■ **Assigned task**: Working from the records below, repeat exactly the lines starting at the line that contains "intros Hp (i" and ending at the line that contains "unfold reservable in", inclusive.

■ **Data extract**:
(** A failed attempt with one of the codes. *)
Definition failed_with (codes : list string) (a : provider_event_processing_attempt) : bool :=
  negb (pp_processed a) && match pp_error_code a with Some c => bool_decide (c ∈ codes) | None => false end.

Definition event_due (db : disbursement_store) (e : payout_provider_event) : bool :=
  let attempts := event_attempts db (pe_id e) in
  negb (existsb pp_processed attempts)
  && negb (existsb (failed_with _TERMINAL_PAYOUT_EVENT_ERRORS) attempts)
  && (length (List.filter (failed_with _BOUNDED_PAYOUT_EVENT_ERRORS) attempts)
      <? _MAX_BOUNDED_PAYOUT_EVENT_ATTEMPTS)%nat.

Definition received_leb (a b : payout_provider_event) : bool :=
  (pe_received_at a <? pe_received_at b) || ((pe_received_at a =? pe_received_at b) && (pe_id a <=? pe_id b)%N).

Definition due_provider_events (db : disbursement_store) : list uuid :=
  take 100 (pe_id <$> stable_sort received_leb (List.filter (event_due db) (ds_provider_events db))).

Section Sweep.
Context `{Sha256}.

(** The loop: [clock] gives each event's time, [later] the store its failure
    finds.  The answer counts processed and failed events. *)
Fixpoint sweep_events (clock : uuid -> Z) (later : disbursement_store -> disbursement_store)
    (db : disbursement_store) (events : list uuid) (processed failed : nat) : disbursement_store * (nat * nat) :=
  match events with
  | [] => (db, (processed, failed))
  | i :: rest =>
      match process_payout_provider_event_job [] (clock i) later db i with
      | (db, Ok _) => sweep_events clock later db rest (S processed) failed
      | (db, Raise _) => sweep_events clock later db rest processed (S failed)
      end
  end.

==

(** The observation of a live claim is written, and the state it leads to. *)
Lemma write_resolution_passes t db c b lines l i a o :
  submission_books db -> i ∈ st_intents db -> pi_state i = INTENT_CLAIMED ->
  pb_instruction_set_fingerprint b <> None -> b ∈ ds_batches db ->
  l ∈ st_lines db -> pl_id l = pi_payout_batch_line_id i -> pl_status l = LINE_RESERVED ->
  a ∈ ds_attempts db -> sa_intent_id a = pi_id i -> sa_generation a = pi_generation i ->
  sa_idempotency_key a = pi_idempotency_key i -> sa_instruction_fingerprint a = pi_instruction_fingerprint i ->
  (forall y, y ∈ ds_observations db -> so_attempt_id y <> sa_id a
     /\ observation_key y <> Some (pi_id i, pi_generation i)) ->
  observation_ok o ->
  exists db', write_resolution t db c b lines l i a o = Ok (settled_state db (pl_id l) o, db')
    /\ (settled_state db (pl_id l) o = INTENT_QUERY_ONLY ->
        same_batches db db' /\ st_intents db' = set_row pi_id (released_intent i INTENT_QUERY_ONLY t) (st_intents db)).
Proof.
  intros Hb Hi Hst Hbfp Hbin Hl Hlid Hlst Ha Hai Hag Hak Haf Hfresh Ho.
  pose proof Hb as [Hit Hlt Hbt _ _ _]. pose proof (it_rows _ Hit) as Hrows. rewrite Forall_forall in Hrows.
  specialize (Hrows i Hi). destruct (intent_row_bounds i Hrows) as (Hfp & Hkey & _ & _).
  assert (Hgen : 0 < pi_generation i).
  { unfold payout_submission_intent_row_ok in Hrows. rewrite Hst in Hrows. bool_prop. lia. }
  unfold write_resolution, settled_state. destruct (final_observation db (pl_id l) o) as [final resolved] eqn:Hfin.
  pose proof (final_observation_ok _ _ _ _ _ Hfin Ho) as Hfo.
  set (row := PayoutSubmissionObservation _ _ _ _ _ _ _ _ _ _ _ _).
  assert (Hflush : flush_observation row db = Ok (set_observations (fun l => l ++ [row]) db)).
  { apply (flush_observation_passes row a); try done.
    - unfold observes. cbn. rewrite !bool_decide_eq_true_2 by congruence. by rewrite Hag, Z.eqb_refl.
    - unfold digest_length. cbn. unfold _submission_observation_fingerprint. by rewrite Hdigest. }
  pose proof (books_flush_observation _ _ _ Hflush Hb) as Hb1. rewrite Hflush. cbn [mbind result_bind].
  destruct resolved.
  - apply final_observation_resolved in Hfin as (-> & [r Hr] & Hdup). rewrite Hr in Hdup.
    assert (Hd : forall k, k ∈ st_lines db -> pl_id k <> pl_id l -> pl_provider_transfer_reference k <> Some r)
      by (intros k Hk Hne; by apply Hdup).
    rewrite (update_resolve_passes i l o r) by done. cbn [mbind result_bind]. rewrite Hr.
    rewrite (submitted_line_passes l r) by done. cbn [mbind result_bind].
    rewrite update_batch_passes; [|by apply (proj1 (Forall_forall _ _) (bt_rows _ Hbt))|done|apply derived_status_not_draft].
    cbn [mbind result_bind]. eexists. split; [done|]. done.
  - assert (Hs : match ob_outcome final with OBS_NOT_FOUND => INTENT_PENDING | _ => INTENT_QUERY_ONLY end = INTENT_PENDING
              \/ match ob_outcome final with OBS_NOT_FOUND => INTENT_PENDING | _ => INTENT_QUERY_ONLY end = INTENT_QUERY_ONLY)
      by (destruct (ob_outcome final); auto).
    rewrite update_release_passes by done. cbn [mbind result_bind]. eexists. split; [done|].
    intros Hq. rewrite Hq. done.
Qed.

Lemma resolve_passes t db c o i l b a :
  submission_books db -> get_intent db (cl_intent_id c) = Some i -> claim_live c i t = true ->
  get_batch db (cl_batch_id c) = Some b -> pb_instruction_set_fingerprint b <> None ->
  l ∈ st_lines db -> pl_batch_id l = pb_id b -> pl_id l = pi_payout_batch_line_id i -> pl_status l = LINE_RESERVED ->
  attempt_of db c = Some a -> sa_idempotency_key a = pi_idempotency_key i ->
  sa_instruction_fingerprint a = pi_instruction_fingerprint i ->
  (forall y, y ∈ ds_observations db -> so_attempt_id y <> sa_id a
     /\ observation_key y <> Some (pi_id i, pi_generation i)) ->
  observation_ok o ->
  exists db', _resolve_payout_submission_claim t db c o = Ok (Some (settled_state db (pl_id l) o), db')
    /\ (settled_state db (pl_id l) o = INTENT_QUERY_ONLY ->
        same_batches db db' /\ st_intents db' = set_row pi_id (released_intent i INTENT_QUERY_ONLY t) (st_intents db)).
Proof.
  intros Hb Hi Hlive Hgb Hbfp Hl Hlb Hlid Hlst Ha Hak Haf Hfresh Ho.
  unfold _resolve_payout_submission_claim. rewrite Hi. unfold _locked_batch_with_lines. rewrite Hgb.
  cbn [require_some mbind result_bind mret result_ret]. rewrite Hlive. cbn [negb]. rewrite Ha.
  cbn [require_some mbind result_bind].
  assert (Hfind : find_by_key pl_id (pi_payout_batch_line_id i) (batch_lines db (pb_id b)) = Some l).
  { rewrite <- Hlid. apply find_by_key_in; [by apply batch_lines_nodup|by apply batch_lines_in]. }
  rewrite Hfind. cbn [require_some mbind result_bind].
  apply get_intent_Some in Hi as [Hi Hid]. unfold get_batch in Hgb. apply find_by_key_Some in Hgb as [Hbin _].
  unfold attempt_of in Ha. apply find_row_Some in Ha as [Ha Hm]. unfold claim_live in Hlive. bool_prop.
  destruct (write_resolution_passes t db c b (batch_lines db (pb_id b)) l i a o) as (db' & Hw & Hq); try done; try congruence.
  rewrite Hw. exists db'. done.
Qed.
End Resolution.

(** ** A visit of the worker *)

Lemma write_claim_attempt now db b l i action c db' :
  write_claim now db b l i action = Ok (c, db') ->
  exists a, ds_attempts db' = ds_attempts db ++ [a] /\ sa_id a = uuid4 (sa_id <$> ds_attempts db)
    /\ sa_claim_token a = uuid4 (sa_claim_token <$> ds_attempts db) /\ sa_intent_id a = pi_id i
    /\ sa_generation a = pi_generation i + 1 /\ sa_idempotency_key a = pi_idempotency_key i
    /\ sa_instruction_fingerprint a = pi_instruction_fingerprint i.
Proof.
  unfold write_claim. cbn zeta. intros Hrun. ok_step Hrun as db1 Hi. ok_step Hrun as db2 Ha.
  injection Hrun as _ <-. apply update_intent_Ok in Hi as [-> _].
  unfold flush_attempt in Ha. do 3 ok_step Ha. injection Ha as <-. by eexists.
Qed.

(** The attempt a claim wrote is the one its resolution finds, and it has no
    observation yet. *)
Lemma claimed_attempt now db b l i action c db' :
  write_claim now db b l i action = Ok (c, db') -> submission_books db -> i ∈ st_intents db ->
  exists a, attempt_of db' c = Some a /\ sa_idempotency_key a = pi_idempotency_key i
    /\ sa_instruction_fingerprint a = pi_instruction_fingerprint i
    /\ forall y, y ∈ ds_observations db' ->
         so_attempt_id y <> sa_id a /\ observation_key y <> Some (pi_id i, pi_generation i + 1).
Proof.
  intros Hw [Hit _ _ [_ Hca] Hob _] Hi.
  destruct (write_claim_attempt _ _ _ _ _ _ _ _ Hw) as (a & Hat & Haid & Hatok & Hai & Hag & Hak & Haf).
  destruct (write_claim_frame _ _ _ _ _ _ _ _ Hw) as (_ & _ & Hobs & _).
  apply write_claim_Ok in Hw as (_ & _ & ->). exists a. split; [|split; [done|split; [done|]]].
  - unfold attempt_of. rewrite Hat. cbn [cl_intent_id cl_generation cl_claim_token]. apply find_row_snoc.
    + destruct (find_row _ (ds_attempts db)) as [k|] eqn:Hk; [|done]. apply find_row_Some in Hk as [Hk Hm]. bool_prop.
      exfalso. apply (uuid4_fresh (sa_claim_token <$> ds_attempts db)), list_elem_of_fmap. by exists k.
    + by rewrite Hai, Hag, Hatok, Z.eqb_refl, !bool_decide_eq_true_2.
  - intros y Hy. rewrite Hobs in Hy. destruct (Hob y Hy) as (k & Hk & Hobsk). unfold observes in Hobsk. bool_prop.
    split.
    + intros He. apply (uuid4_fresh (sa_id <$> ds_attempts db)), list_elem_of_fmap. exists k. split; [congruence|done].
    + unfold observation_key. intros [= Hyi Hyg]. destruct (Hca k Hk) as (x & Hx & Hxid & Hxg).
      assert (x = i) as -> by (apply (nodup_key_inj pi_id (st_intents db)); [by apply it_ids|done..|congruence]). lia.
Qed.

* * *

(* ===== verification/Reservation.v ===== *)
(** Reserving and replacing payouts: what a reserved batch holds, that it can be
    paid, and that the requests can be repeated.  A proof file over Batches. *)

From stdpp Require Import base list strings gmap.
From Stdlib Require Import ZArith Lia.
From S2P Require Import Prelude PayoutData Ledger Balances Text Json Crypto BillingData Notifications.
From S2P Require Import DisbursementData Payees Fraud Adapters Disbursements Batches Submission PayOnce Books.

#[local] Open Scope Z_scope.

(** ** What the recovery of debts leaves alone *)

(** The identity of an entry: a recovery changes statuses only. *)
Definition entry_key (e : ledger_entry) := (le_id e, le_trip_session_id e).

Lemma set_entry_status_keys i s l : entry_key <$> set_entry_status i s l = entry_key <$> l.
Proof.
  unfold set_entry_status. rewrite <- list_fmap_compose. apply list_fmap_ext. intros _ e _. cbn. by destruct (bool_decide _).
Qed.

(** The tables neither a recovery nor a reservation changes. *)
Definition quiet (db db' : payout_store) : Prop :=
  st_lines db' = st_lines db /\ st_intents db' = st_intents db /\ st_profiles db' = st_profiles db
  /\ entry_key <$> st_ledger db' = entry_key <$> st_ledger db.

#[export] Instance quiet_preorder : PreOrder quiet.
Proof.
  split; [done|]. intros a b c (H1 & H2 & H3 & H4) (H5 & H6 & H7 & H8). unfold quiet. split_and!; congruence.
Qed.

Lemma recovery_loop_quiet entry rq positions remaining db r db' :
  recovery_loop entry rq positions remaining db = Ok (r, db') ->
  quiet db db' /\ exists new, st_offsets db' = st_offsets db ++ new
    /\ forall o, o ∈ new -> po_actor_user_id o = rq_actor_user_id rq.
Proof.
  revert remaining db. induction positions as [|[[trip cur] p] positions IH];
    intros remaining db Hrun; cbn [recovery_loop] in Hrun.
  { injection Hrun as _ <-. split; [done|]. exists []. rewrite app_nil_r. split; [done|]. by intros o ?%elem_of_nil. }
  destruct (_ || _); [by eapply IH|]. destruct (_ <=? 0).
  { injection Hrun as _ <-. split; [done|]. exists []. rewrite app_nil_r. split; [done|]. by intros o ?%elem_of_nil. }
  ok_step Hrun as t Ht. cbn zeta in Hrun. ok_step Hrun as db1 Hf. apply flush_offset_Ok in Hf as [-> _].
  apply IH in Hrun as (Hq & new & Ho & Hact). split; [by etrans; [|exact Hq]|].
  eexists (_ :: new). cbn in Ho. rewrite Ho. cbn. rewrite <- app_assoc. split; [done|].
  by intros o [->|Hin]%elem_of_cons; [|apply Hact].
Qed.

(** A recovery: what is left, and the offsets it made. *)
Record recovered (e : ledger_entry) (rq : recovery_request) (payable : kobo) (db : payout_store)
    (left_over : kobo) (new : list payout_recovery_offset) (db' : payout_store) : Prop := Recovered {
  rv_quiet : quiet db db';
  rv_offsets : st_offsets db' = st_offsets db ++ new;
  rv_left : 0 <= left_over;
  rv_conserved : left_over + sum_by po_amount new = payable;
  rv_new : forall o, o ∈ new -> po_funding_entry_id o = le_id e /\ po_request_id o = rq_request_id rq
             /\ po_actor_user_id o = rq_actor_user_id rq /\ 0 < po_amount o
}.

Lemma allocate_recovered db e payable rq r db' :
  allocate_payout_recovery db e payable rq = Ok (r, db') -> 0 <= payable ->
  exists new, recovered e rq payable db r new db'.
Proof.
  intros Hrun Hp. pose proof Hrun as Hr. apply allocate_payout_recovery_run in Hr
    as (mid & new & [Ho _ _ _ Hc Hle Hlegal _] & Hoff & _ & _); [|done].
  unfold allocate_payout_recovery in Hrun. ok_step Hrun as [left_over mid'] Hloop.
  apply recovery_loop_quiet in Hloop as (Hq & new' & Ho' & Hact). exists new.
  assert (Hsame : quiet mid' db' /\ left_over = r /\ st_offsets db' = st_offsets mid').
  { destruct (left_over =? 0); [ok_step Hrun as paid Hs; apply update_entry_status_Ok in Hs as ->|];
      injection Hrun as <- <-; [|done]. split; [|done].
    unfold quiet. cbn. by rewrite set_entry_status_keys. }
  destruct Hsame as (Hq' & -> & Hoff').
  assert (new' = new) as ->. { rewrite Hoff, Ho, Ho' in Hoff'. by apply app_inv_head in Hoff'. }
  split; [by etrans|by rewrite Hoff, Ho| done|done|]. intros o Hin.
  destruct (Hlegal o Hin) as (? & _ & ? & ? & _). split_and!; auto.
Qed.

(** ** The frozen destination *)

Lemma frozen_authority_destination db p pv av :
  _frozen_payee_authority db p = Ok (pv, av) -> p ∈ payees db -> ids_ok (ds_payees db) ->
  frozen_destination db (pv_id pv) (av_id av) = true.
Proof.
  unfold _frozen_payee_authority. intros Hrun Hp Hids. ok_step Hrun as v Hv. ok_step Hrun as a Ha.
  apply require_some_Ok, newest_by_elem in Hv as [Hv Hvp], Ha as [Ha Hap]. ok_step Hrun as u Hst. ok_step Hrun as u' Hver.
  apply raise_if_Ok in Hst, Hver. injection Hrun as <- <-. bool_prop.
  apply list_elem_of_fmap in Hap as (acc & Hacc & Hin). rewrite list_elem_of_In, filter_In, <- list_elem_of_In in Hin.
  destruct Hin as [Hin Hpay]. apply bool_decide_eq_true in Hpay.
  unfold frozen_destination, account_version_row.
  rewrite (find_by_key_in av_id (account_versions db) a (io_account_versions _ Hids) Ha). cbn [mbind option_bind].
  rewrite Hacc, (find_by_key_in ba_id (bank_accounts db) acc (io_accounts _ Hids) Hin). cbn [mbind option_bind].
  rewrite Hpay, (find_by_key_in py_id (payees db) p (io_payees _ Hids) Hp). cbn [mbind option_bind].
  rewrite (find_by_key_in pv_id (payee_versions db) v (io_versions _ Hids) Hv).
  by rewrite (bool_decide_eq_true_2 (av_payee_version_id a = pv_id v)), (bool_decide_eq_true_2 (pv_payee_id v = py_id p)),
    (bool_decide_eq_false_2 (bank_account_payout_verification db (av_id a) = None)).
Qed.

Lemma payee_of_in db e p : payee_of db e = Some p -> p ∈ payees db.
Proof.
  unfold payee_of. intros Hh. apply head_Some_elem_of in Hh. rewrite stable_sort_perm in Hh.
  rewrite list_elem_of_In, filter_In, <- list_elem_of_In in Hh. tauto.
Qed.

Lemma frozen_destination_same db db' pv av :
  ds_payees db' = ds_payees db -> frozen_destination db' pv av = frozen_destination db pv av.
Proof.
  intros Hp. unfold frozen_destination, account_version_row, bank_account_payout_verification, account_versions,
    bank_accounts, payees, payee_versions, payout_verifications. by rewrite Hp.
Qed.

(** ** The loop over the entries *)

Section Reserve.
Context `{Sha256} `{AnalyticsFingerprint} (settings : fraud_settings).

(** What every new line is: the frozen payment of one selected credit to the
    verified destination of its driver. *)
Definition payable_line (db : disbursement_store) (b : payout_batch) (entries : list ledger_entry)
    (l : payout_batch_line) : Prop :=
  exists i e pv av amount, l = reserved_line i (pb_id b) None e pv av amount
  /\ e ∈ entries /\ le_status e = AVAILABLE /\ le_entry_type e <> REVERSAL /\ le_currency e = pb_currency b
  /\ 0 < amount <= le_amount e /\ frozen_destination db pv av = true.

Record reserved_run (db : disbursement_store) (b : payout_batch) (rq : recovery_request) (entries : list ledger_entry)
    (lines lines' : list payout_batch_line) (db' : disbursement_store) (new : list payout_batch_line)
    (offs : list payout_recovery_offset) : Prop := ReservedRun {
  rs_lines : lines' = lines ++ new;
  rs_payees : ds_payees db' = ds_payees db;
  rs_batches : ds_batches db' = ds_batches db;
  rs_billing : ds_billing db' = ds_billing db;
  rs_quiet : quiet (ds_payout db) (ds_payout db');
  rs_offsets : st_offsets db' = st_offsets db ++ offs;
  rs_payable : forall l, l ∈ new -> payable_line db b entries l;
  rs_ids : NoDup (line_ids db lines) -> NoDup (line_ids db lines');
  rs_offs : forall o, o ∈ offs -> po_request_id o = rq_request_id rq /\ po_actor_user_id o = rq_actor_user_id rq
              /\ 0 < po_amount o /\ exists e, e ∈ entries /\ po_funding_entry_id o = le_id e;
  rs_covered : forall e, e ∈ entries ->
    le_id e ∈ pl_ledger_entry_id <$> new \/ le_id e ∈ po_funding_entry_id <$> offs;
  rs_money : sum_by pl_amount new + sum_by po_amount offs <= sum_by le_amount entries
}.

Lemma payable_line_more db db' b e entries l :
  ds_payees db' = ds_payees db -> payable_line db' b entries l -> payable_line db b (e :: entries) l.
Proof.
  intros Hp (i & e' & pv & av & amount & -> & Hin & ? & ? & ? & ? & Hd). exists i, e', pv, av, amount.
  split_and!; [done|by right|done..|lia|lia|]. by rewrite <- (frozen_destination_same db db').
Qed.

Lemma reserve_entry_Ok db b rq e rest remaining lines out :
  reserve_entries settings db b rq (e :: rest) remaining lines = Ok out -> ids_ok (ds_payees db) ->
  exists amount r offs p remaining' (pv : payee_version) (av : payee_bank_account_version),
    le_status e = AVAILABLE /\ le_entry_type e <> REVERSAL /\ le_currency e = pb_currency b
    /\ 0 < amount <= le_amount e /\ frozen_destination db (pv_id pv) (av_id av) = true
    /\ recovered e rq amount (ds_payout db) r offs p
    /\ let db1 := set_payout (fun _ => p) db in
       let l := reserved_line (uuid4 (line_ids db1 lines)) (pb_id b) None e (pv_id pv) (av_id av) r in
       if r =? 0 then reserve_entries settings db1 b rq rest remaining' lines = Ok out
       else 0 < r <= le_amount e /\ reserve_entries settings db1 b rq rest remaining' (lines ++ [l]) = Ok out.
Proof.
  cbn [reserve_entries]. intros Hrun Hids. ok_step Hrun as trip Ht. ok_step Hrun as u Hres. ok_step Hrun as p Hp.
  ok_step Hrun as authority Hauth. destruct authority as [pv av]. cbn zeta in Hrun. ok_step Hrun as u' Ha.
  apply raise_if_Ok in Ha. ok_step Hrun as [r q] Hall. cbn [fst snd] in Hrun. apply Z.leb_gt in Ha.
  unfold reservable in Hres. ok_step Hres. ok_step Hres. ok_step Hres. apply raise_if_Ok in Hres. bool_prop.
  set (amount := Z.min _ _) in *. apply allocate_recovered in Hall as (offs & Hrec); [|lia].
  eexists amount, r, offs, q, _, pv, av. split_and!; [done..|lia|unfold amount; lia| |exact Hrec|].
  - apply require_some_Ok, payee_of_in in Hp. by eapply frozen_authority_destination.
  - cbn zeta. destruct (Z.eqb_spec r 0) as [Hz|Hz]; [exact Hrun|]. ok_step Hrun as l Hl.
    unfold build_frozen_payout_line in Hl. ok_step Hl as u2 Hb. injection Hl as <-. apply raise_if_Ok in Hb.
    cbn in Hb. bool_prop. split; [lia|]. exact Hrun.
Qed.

■ **Reply to the exercise**:
  intros Hp (i & e' & pv & av & amount & -> & Hin & ? & ? & ? & ? & Hd). exists i, e', pv, av, amount.
  split_and!; [done|by right|done..|lia|lia|]. by rewrite <- (frozen_destination_same db db').
Qed.

Lemma reserve_entry_Ok db b rq e rest remaining lines out :
  reserve_entries settings db b rq (e :: rest) remaining lines = Ok out -> ids_ok (ds_payees db) ->
  exists amount r offs p remaining' (pv : payee_version) (av : payee_bank_account_version),
    le_status e = AVAILABLE /\ le_entry_type e <> REVERSAL /\ le_currency e = pb_currency b
    /\ 0 < amount <= le_amount e /\ frozen_destination db (pv_id pv) (av_id av) = true
    /\ recovered e rq amount (ds_payout db) r offs p
    /\ let db1 := set_payout (fun _ => p) db in
       let l := reserved_line (uuid4 (line_ids db1 lines)) (pb_id b) None e (pv_id pv) (av_id av) r in
       if r =? 0 then reserve_entries settings db1 b rq rest remaining' lines = Ok out
       else 0 < r <= le_amount e /\ reserve_entries settings db1 b rq rest remaining' (lines ++ [l]) = Ok out.
Proof.
  cbn [reserve_entries]. intros Hrun Hids. ok_step Hrun as trip Ht. ok_step Hrun as u Hres. ok_step Hrun as p Hp.
  ok_step Hrun as authority Hauth. destruct authority as [pv av]. cbn zeta in Hrun. ok_step Hrun as u' Ha.
  apply raise_if_Ok in Ha. ok_step Hrun as [r q] Hall. cbn [fst snd] in Hrun. apply Z.leb_gt in Ha.
  unfold reservable in Hres. ok_step Hres. ok_step Hres. ok_step Hres. apply raise_if_Ok in Hres. bool_prop.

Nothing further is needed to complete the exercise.